» **What to produce**:
Pick every line out of the entries below that holds the string "associativity", and report them.

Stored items
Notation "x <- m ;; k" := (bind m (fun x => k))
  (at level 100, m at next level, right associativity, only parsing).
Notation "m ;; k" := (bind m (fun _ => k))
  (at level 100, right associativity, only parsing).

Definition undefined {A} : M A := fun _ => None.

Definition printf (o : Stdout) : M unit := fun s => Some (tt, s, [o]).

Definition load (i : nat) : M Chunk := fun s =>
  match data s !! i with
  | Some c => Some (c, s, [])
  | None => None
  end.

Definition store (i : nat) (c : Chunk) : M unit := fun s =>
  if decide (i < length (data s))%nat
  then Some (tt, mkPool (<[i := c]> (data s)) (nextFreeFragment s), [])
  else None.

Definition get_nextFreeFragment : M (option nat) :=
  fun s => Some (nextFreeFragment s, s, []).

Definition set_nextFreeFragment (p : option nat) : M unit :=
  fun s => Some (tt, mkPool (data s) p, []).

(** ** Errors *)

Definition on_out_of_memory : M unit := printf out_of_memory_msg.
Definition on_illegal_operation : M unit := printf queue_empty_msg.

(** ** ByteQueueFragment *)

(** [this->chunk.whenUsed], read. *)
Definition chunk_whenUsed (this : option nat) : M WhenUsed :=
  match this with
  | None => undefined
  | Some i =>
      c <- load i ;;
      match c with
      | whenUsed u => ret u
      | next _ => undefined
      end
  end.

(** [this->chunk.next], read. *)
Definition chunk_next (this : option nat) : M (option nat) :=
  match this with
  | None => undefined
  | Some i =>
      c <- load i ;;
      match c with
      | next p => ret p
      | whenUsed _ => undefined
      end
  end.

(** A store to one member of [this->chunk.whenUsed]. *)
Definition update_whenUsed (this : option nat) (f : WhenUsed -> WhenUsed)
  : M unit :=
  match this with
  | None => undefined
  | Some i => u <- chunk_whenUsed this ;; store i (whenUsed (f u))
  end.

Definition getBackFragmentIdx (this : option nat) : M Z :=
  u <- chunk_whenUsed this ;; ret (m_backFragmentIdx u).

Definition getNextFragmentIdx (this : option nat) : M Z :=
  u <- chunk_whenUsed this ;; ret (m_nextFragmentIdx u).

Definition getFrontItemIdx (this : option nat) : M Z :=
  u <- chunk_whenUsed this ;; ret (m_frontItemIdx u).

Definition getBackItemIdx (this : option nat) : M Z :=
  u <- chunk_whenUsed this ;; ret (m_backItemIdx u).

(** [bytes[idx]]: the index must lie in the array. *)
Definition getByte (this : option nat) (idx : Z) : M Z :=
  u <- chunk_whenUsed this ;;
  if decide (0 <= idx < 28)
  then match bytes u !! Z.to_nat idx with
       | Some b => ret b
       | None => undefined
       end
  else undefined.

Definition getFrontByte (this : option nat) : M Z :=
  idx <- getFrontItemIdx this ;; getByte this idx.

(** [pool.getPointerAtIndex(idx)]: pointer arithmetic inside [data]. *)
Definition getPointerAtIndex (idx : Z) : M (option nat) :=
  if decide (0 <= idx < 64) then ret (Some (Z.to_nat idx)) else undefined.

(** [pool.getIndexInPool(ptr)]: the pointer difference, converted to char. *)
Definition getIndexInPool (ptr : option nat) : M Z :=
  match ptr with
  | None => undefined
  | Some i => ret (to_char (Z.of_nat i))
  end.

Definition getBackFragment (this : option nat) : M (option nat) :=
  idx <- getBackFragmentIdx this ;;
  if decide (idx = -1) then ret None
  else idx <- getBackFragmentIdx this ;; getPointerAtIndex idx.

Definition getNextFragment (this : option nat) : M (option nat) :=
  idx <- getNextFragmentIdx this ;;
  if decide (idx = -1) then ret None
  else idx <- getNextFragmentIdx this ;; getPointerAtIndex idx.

» **Answer to this task**:
  (at level 100, m at next level, right associativity, only parsing).
  (at level 100, right associativity, only parsing).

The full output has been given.